RT: Some say that the violence we are seeing now is a struggle for power and money without any ideology at stake. What is your opinion on that?

FK: The government has an ideology. They want a new constitution that would restrict a single person from having as much power as the current constitution allows. This is the essence of the interim government’s agenda. They are also trying to find the cash flows that went to the Bakiyev family and shut those cash flows down, making the money that they did not earn go to the state treasury. I think the people will in time judge whether they have been successful. We have already seen discrediting information about members of the interim government sharing the money they had exempted from these sources among themselves. Time will bring clarity.

RT: In your opinion what should be done to stabilize the situation in the south of Kyrgyzstan?
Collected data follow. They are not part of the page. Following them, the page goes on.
(* ===== verification/GoJson.v ===== *)
(** * The JSON of the Go side

    [encoding/json] as the store uses it: [Marshal] of strings and string maps,
    and [Unmarshal] of any JSON text.  A text is its list of bytes.  Bytes from
    128 up are copied, which is what Go does with valid UTF-8 other than U+2028
    and U+2029; the theorems are about ASCII strings.  The parser has the length
    of its input as fuel: every call consumes a byte. *)

From Stdlib Require Import Ascii.
From S2P Require Import Prelude PyStr.
#[local] Open Scope Z_scope.

(** The strings the theorems are about. *)
Definition asciiOnly (s : string) : Prop := Forall (fun c => byteZ c < 128) (chars s).

(** ** Writing *)

Definition chr (z : Z) : ascii := ascii_of_nat (Z.to_nat z).

Definition hexDigit (z : Z) : ascii := if z <? 10 then chr (48 + z) else chr (87 + z).

(** One byte of a string literal ([encodeState.string] with HTML escaping). *)
Definition escapeChar (c : ascii) : text :=
  let b := byteZ c in
  if b =? 34 then chars "\" ++ [c]
  else if b =? 92 then chars "\\"
  else if b =? 8 then chars "\b"
  else if b =? 12 then chars "\f"
  else if b =? 10 then chars "\n"
  else if b =? 13 then chars "\r"
  else if b =? 9 then chars "\t"
  else if (b <? 32) || (b =? 60) || (b =? 62) || (b =? 38)
  then chars "\u00" ++ [hexDigit (b / 16); hexDigit (b mod 16)]
  else [c].

Definition QUOTE : ascii := chr 34.

Definition quote (s : string) : text := QUOTE :: (chars s ≫= escapeChar) ++ [QUOTE].

(** ** Reading *)

Inductive JVal :=
| JNull | JBool (b : bool) | JNumber (t : text) | JString (s : string)
| JArray (l : list JVal) | JObject (ms : list (string * JVal)).

Definition isWs (c : ascii) : bool :=
  let b := byteZ c in (b =? 32) || (b =? 9) || (b =? 10) || (b =? 13).

Definition skipWs (s : text) : text := dropWhile isWs s.

Definition hexVal (c : ascii) : option Z :=
  let b := byteZ c in
  if (48 <=? b) && (b <=? 57) then Some (b - 48)
  else if (97 <=? b) && (b <=? 102) then Some (b - 87)
  else if (65 <=? b) && (b <=? 70) then Some (b - 55)
  else None.

Definition hex4 (a b c d : ascii) : option Z :=
  x ← hexVal a; y ← hexVal b; z ← hexVal c; t ← hexVal d; Some (((x * 16 + y) * 16 + z) * 16 + t).

(** The UTF-8 bytes of a code point; a lone surrogate becomes U+FFFD. *)
Definition utf8 (n : Z) : text :=
  if n <? 128 then [chr n]
  else if n <? 2048 then [chr (192 + n / 64); chr (128 + n mod 64)]
  else if (55296 <=? n) && (n <? 57344) then [chr 239; chr 191; chr 189]
  else if n <? 65536 then [chr (224 + n / 4096); chr (128 + n / 64 mod 64); chr (128 + n mod 64)]
  else [chr (240 + n / 262144); chr (128 + n / 4096 mod 64); chr (128 + n / 64 mod 64); chr (128 + n mod 64)].

Definition prepend (t : text) (r : option (text * text)) : option (text * text) :=
  '(u, rest) ← r; Some (t ++ u, rest).

(** The escapes of one character: backslash, then the byte [e]. *)
Definition simpleEscape (e : ascii) : option ascii :=
  let b := byteZ e in
  if (b =? 34) || (b =? 92) || (b =? 47) then Some e
  else if b =? 98 then Some (chr 8)
  else if b =? 102 then Some (chr 12)
  else if b =? 110 then Some (chr 10)
  else if b =? 114 then Some (chr 13)
  else if b =? 116 then Some (chr 9)
  else None.

(** The rest of a string literal, after its opening quote. *)
Fixpoint strBody (s : text) : option (text * text) :=
  match s with
  | [] => None
  | c :: s1 =>
      if byteZ c =? 34 then Some ([], s1)
      else if byteZ c =? 92 then
        match s1 with
        | [] => None
        | e :: s2 =>
            if byteZ e =? 117 then
              match s2 with
              | a :: b :: c' :: d :: s3 =>
                  match hex4 a b c' d with
                  | None => None
                  | Some n =>
                      match (if (55296 <=? n) && (n <? 56320) then s3 else []) with
                      | k :: u :: a2 :: b2 :: c2 :: d2 :: _ =>
                          match (if (byteZ k =? 92) && (byteZ u =? 117) then hex4 a2 b2 c2 d2 else None), s3 with
                          | Some m, _ :: _ :: _ :: _ :: _ :: _ :: s4 =>
                              if (56320 <=? m) && (m <? 57344)
                              then prepend (utf8 (65536 + (n - 55296) * 1024 + (m - 56320))) (strBody s4)
                              else prepend (utf8 n) (strBody s3)
                          | _, _ => prepend (utf8 n) (strBody s3)
                          end
                      | _ => prepend (utf8 n) (strBody s3)
                      end
                  end
              | _ => None
              end
            else match simpleEscape e with
                 | Some x => prepend [x] (strBody s2)
                 | None => None
                 end
        end
      else if byteZ c <? 32 then None
      else prepend [c] (strBody s1)
  end.

Fixpoint takeDigits (s : text) : text * text :=
  match s with
  | c :: s' => match digit c with
               | Some _ => let '(d, r) := takeDigits s' in (c :: d, r)
               | None => ([], s)
               end
  | [] => ([], [])
  end.

(** An optional minus; zero, or digits that do not start with it; an optional
    fraction and an optional exponent, each with a digit. *)
Definition number (s : text) : option (text * text) :=
  let '(sg, s1) := match s with c :: r => if byteZ c =? 45 then ([c], r) else ([], s) | [] => ([], s) end in
  let '(ip, s2) := if bool_decide (head s1 = Some (chr 48)) then ([chr 48], drop 1 s1) else takeDigits s1 in
  if bool_decide (length ip = 0%nat) then None
  else
    let frac := match s2 with
                | c :: r => if byteZ c =? 46 then
                              let '(d, r') := takeDigits r in
                              if bool_decide (length d = 0%nat) then None else Some (c :: d, r')
                            else Some ([], s2)
                | [] => Some ([], s2)
                end in
    '(fp, s3) ← frac;
    let ex := match s3 with
              | c :: r => if (byteZ c =? 101) || (byteZ c =? 69) then
                            let '(es, r1) := match r with x :: r' => if (byteZ x =? 43) || (byteZ x =? 45) then ([x], r') else ([], r)
                                                        | [] => ([], r) end in
                            let '(d, r') := takeDigits r1 in
                            if bool_decide (length d = 0%nat) then None else Some (c :: es ++ d, r')
                          else Some ([], s3)
              | [] => Some ([], s3)
              end in
    '(ep, s4) ← ex; Some (sg ++ ip ++ fp ++ ep, s4).

Definition keyword (w : string) (v : JVal) (s : text) : option (JVal * text) :=
  if bool_decide (take (String.length w) s = chars w) then Some (v, drop (String.length w) s) else None.

Fixpoint pValue (fuel : nat) (s : text) {struct fuel} : option (JVal * text) :=
  match fuel with
  | O => None
  | S f =>
      match skipWs s with
      | [] => None
      | c :: s1 =>
          let b := byteZ c in
          if b =? 34 then '(t, r) ← strBody s1; Some (JString (str t), r)
          else if b =? 123 then
            match skipWs s1 with
            | x :: r => if byteZ x =? 125 then Some (JObject [], r)
                        else '(ms, r') ← pMembers f (x :: r); Some (JObject ms, r')
            | [] => None
            end
          else if b =? 91 then
            match skipWs s1 with
            | x :: r => if byteZ x =? 93 then Some (JArray [], r)
                        else '(l, r') ← pElements f (x :: r); Some (JArray l, r')
            | [] => None
            end
          else if b =? 116 then keyword "true" (JBool true) (c :: s1)
          else if b =? 102 then keyword "false" (JBool false) (c :: s1)
          else if b =? 110 then keyword "null" JNull (c :: s1)
          else '(t, r) ← number (c :: s1); Some (JNumber t, r)
      end
  end
with pMembers (fuel : nat) (s : text) {struct fuel} : option (list (string * JVal) * text) :=
  match fuel with
  | O => None
  | S f =>
      match skipWs s with
      | q :: s1 =>
          if byteZ q =? 34 then
            '(k, s2) ← strBody s1;
            match skipWs s2 with
            | colon :: s3 =>
                if byteZ colon =? 58 then
                  '(v, s4) ← pValue f s3;
                  match skipWs s4 with
                  | x :: s5 =>
                      if byteZ x =? 44 then '(ms, r) ← pMembers f s5; Some ((str k, v) :: ms, r)
                      else if byteZ x =? 125 then Some ([(str k, v)], s5)
                      else None
                  | [] => None
                  end
                else None
            | [] => None
            end
          else None
      | [] => None
      end
  end
with pElements (fuel : nat) (s : text) {struct fuel} : option (list JVal * text) :=
  match fuel with
  | O => None
  | S f =>
      '(v, s1) ← pValue f s;
      match skipWs s1 with
      | x :: s2 =>
          if byteZ x =? 44 then '(l, r) ← pElements f s2; Some (v :: l, r)
          else if byteZ x =? 93 then Some ([v], s2)
          else None
      | [] => None
      end
  end.

(** A whole text: one value, then only white space. *)
Definition parse (s : text) : option JVal :=
  '(v, r) ← pValue (S (length s)) s;
  if bool_decide (skipWs r = []) then Some v else None.

Example parse_ex :
  parse (chars " [1, -0.5e3 , true,null, {} ] ") =
    Some (JArray [JNumber (chars "1"); JNumber (chars "-0.5e3"); JBool true; JNull; JObject []]) /\
  parse (chars "[1,]") = None /\ parse (chars "01") = None /\ parse (chars "tru") = None.
Proof. by vm_compute. Qed.

(** ** Round trip of a string literal *)

Lemma strBody_escape c t : strBody (escapeChar c ++ t) = prepend [c] (strBody t).
Proof. destruct c as [[] [] [] [] [] [] [] []]; reflexivity. Qed.

Lemma strBody_quoted s rest : strBody ((s ≫= escapeChar) ++ QUOTE :: rest) = Some (s, rest).
Proof.
  induction s as [|c s IH]; [done|]. rewrite bind_cons, <- app_assoc, strBody_escape, IH. done.
Qed.

Lemma escapeChar_newline c : chr 10 ∉ escapeChar c.
Proof.
  destruct c as [[] [] [] [] [] [] [] []]; apply (bool_decide_eq_false_1 (chr 10 ∈ _)); reflexivity.
Qed.

Lemma quote_newline s : chr 10 ∉ quote s.
Proof.
  unfold quote. rewrite elem_of_cons, elem_of_app, list_elem_of_singleton. intros [Hc|[Hc|Hc]]; try by vm_compute in Hc.
  apply list_elem_of_bind in Hc as (c & Hc & _). by apply (escapeChar_newline c).
Qed.

(** ** Objects of strings *)

Fixpoint membersText (ms : list (string * string)) : text :=
  match ms with
  | [] => []
  | [(k, v)] => quote k ++ chr 58 :: quote v
  | (k, v) :: ms' => quote k ++ chr 58 :: quote v ++ chr 44 :: membersText ms'
  end.

Definition objectText (ms : list (string * string)) : text := chr 123 :: membersText ms ++ [chr 125].

Definition jstrings (ms : list (string * string)) : list (string * JVal) :=
  (fun '(k, v) => (k, JString v)) <$> ms.

Lemma pValue_quote f v rest : pValue (S f) (quote v ++ rest) = Some (JString v, rest).
Proof.
  unfold quote. cbn [app]. rewrite <- app_assoc. cbn [app pValue].
  change (skipWs (QUOTE :: ?t)) with (QUOTE :: t). cbv beta iota zeta. 
  change (byteZ QUOTE =? 34) with true. cbv iota. rewrite strBody_quoted. cbn [mbind option_bind].
  by rewrite str_chars.
Qed.

(** One member, up to the character after its value. *)
Lemma pMembers_member f k v x rest :
  isWs x = false ->
  pMembers (S (S f)) (quote k ++ chr 58 :: quote v ++ x :: rest) =
  if byteZ x =? 44 then '(ms, r) ← pMembers (S f) rest; Some ((k, JString v) :: ms, r)
  else if byteZ x =? 125 then Some ([(k, JString v)], rest) else None.
Proof.
  intros Hx. remember (S f) as f'. cbn [pMembers]. unfold quote at 1. cbn [app]. rewrite <- app_assoc. cbn [app].
  change (skipWs (QUOTE :: ?t)) with (QUOTE :: t). cbv beta iota zeta.
  change (byteZ QUOTE =? 34) with true. cbv iota. rewrite strBody_quoted. cbn [mbind option_bind].
  change (skipWs (chr 58 :: ?t)) with (chr 58 :: t). cbv beta iota zeta. change (byteZ (chr 58) =? 58) with true. cbv iota.
  rewrite Heqf', pValue_quote. cbn [mbind option_bind]. unfold skipWs at 1. cbn [dropWhile]. rewrite Hx.
  by rewrite str_chars.
Qed.

Lemma pMembers_text ms f rest : ms <> [] -> (length ms < f)%nat ->
  pMembers f (membersText ms ++ chr 125 :: rest) = Some (jstrings ms, rest).
Proof.
  revert f. induction ms as [|[k v] ms IH]; intros f Hne Hf; [done|].
  destruct f as [|[|f]]; [simpl in Hf; lia..|]. destruct ms as [|kv ms].
  - cbn [membersText]. rewrite <- app_assoc. cbn [app]. rewrite pMembers_member by done. done.
  - change (membersText ((k, v) :: kv :: ms)) with (quote k ++ chr 58 :: quote v ++ chr 44 :: membersText (kv :: ms)).
    rewrite <- app_assoc. cbn [app]. rewrite <- app_assoc. cbn [app]. rewrite pMembers_member by done.
    change (byteZ (chr 44) =? 44) with true. cbv iota. rewrite IH; [done|done|]. simpl in *. lia.
Qed.

Lemma membersText_length ms : (length ms <= length (membersText ms))%nat.
Proof.
  induction ms as [|[k v] ms IH]; [done|]. destruct ms as [|kv ms].
  - cbn [membersText]. rewrite length_app. unfold quote. simpl. lia.
  - change (membersText ((k, v) :: kv :: ms)) with (quote k ++ chr 58 :: quote v ++ chr 44 :: membersText (kv :: ms)).
    rewrite length_app. cbn [length]. rewrite length_app. cbn [length] in *. lia.
Qed.

(** What is written is read back, whatever the strings. *)
Lemma parse_objectText ms : parse (objectText ms) = Some (JObject (jstrings ms)).
Proof.
  unfold parse, objectText. set (n := length _).
  assert (length ms < n)%nat as Hn.
  { unfold n. cbn [length]. rewrite length_app. pose proof (membersText_length ms). simpl. lia. }
  clearbody n. cbn [pValue]. change (skipWs (chr 123 :: ?t)) with (chr 123 :: t). cbv beta iota zeta.
  change (byteZ (chr 123) =? 34) with false. change (byteZ (chr 123) =? 123) with true. cbv iota.
  destruct ms as [|[k v] ms]; [done|].
  assert (exists t, membersText ((k, v) :: ms) ++ [chr 125] = QUOTE :: t) as [t Ht].
  { destruct ms; by eexists. }
  pose proof (pMembers_text ((k, v) :: ms) n [] ltac:(done) Hn) as Hp. rewrite Ht in *.
  change (skipWs (QUOTE :: t)) with (QUOTE :: t). cbv beta iota zeta. change (byteZ QUOTE =? 125) with false. cbv iota.
  rewrite Hp. done.
Qed.

Lemma membersText_newline ms : chr 10 ∉ membersText ms.
Proof.
  induction ms as [|[k v] ms IH]; [by apply not_elem_of_nil|].
  assert (forall t, chr 10 ∉ t -> chr 10 ∉ quote k ++ chr 58 :: quote v ++ t) as Hq.
  { intros t Ht. rewrite elem_of_app, elem_of_cons, elem_of_app. intros [H|[H|[H|H]]]; try done.
    - by apply (quote_newline k).
    - by apply (quote_newline v). }
  destruct ms as [|kv ms].
  - cbn [membersText]. rewrite <- (app_nil_r (quote v)). apply Hq. by apply not_elem_of_nil.
  - apply Hq. rewrite elem_of_cons. intros [H|H]; done.
Qed.

Lemma objectText_newline ms : chr 10 ∉ objectText ms.
Proof.
  unfold objectText. rewrite elem_of_cons, elem_of_app, list_elem_of_singleton.
  intros [H|[H|H]]; try done. by apply (membersText_newline ms).
Qed.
FK: There is talk about a coming peace. Governors in some regions have been reporting that their regions are stabilizing, that the nights are calm. This gives some interim government officials a reason to speak out against bringing in more peacekeeping forces and say that they can handle the situation. We have been hearing this since April 11th. Can we really be sure that a period of calm is coming? The chaos that we had on our hands had to settle down eventually, because people can’t live without water, electricity, medicine or bread. People have to work. So naturally it had to calm down as time passed. But what kind of peace would we have with armed people walking the streets, refugees at the borders, with homes destroyed? We would need builders to build new houses. Who would then protect these builders’ interests? Humanitarian aid is not reaching certain ethnic groups. Can we call this stability? Sure there are no firefights in the street. Large groups of people aren’t getting gunned down. But it’s not stability. It is a condition of formlessness that could degrade into a threat at any minute. This is why we need peacekeeping forces to be brought in as soon as possible. If this doesn’t happen, then the authority has to work to handle this on its own. I have said this many times and even drafted a decree that would allow people to use weapons against marauders and anyone who threatens people. It has even come to pass that soldiers have been giving their weapons to third parties, although by drill regulations they have to protect their weapons and use them when attacked. There is a clear definition for what is happening: a mess, anarchy. We have to enforce the law, first and foremost. The law demands that bandits who attack citizens be punished. It is that simple.